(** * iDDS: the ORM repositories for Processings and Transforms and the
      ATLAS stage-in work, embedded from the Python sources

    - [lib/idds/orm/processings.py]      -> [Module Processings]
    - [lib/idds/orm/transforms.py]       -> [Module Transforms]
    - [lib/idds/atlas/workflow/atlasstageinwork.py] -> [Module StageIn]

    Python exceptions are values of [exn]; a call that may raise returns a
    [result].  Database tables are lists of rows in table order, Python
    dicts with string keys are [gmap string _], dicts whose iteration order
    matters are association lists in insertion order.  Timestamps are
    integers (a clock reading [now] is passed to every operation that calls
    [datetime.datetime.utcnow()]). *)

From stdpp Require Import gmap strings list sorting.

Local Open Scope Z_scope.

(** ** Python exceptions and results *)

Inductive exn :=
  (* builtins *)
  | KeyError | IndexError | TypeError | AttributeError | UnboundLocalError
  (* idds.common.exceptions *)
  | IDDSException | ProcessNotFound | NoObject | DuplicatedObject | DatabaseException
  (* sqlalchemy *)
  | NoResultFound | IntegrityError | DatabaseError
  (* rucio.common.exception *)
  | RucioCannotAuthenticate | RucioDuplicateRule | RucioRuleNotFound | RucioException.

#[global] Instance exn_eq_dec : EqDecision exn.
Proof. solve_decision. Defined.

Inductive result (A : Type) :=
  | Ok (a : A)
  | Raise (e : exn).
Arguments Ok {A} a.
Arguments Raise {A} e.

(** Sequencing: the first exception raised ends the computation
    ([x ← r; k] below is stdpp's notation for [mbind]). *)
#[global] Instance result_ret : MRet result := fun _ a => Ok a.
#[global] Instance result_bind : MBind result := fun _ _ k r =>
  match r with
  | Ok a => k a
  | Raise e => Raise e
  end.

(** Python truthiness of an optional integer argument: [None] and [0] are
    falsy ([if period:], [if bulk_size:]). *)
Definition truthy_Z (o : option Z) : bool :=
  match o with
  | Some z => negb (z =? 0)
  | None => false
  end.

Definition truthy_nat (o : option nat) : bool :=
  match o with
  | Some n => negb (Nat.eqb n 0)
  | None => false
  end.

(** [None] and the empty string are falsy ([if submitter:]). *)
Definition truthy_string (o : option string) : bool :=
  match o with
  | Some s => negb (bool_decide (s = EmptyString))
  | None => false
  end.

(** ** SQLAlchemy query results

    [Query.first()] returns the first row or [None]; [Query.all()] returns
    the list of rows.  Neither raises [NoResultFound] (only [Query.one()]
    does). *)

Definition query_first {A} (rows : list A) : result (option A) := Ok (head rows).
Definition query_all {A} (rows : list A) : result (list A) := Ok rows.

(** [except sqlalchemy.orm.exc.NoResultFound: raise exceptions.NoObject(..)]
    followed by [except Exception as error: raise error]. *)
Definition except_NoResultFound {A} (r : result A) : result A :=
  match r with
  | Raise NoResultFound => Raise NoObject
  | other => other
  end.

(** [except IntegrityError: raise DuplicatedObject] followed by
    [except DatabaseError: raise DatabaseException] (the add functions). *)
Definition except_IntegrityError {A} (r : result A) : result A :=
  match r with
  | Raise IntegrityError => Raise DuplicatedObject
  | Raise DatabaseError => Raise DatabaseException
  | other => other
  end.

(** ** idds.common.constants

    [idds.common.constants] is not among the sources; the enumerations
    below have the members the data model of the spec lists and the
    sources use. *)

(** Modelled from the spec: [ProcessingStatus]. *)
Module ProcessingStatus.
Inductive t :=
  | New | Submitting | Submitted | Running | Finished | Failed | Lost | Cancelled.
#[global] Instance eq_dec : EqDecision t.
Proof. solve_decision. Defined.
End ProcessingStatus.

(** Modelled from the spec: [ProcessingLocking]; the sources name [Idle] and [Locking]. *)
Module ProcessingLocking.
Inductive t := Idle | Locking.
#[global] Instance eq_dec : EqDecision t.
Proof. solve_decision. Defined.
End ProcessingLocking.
# # # # # # #
Go through the listing and print each line exactly as it appears.

-- Exercise response --
(** * iDDS: the ORM repositories for Processings and Transforms and the
      ATLAS stage-in work, embedded from the Python sources

    - [lib/idds/orm/processings.py]      -> [Module Processings]
    - [lib/idds/orm/transforms.py]       -> [Module Transforms]
    - [lib/idds/atlas/workflow/atlasstageinwork.py] -> [Module StageIn]

    Python exceptions are values of [exn]; a call that may raise returns a
    [result].  Database tables are lists of rows in table order, Python
    dicts with string keys are [gmap string _], dicts whose iteration order
    matters are association lists in insertion order.  Timestamps are
    integers (a clock reading [now] is passed to every operation that calls
    [datetime.datetime.utcnow()]). *)

From stdpp Require Import gmap strings list sorting.

Local Open Scope Z_scope.

(** ** Python exceptions and results *)

Inductive exn :=
  (* builtins *)
  | KeyError | IndexError | TypeError | AttributeError | UnboundLocalError
  (* idds.common.exceptions *)
  | IDDSException | ProcessNotFound | NoObject | DuplicatedObject | DatabaseException
  (* sqlalchemy *)
  | NoResultFound | IntegrityError | DatabaseError
  (* rucio.common.exception *)
  | RucioCannotAuthenticate | RucioDuplicateRule | RucioRuleNotFound | RucioException.

#[global] Instance exn_eq_dec : EqDecision exn.
Proof. solve_decision. Defined.

Inductive result (A : Type) :=
  | Ok (a : A)
  | Raise (e : exn).
Arguments Ok {A} a.
Arguments Raise {A} e.

(** Sequencing: the first exception raised ends the computation
    ([x ← r; k] below is stdpp's notation for [mbind]). *)
#[global] Instance result_ret : MRet result := fun _ a => Ok a.
#[global] Instance result_bind : MBind result := fun _ _ k r =>
  match r with
  | Ok a => k a
  | Raise e => Raise e
  end.

(** Python truthiness of an optional integer argument: [None] and [0] are
    falsy ([if period:], [if bulk_size:]). *)
Definition truthy_Z (o : option Z) : bool :=
  match o with
  | Some z => negb (z =? 0)
  | None => false
  end.

Definition truthy_nat (o : option nat) : bool :=
  match o with
  | Some n => negb (Nat.eqb n 0)
  | None => false
  end.

(** [None] and the empty string are falsy ([if submitter:]). *)
Definition truthy_string (o : option string) : bool :=
  match o with
  | Some s => negb (bool_decide (s = EmptyString))
  | None => false
  end.

(** ** SQLAlchemy query results

    [Query.first()] returns the first row or [None]; [Query.all()] returns
    the list of rows.  Neither raises [NoResultFound] (only [Query.one()]
    does). *)

Definition query_first {A} (rows : list A) : result (option A) := Ok (head rows).
Definition query_all {A} (rows : list A) : result (list A) := Ok rows.

(** [except sqlalchemy.orm.exc.NoResultFound: raise exceptions.NoObject(..)]
    followed by [except Exception as error: raise error]. *)
Definition except_NoResultFound {A} (r : result A) : result A :=
  match r with
  | Raise NoResultFound => Raise NoObject
  | other => other
  end.

(** [except IntegrityError: raise DuplicatedObject] followed by
    [except DatabaseError: raise DatabaseException] (the add functions). *)
Definition except_IntegrityError {A} (r : result A) : result A :=
  match r with
  | Raise IntegrityError => Raise DuplicatedObject
  | Raise DatabaseError => Raise DatabaseException
  | other => other
  end.

(** ** idds.common.constants

    [idds.common.constants] is not among the sources; the enumerations
    below have the members the data model of the spec lists and the
    sources use. *)

(** Modelled from the spec: [ProcessingStatus]. *)
Module ProcessingStatus.
Inductive t :=
  | New | Submitting | Submitted | Running | Finished | Failed | Lost | Cancelled.
#[global] Instance eq_dec : EqDecision t.
Proof. solve_decision. Defined.
End ProcessingStatus.

(** Modelled from the spec: [ProcessingLocking]; the sources name [Idle] and [Locking]. *)
Module ProcessingLocking.
Inductive t := Idle | Locking.
#[global] Instance eq_dec : EqDecision t.
Proof. solve_decision. Defined.
End ProcessingLocking.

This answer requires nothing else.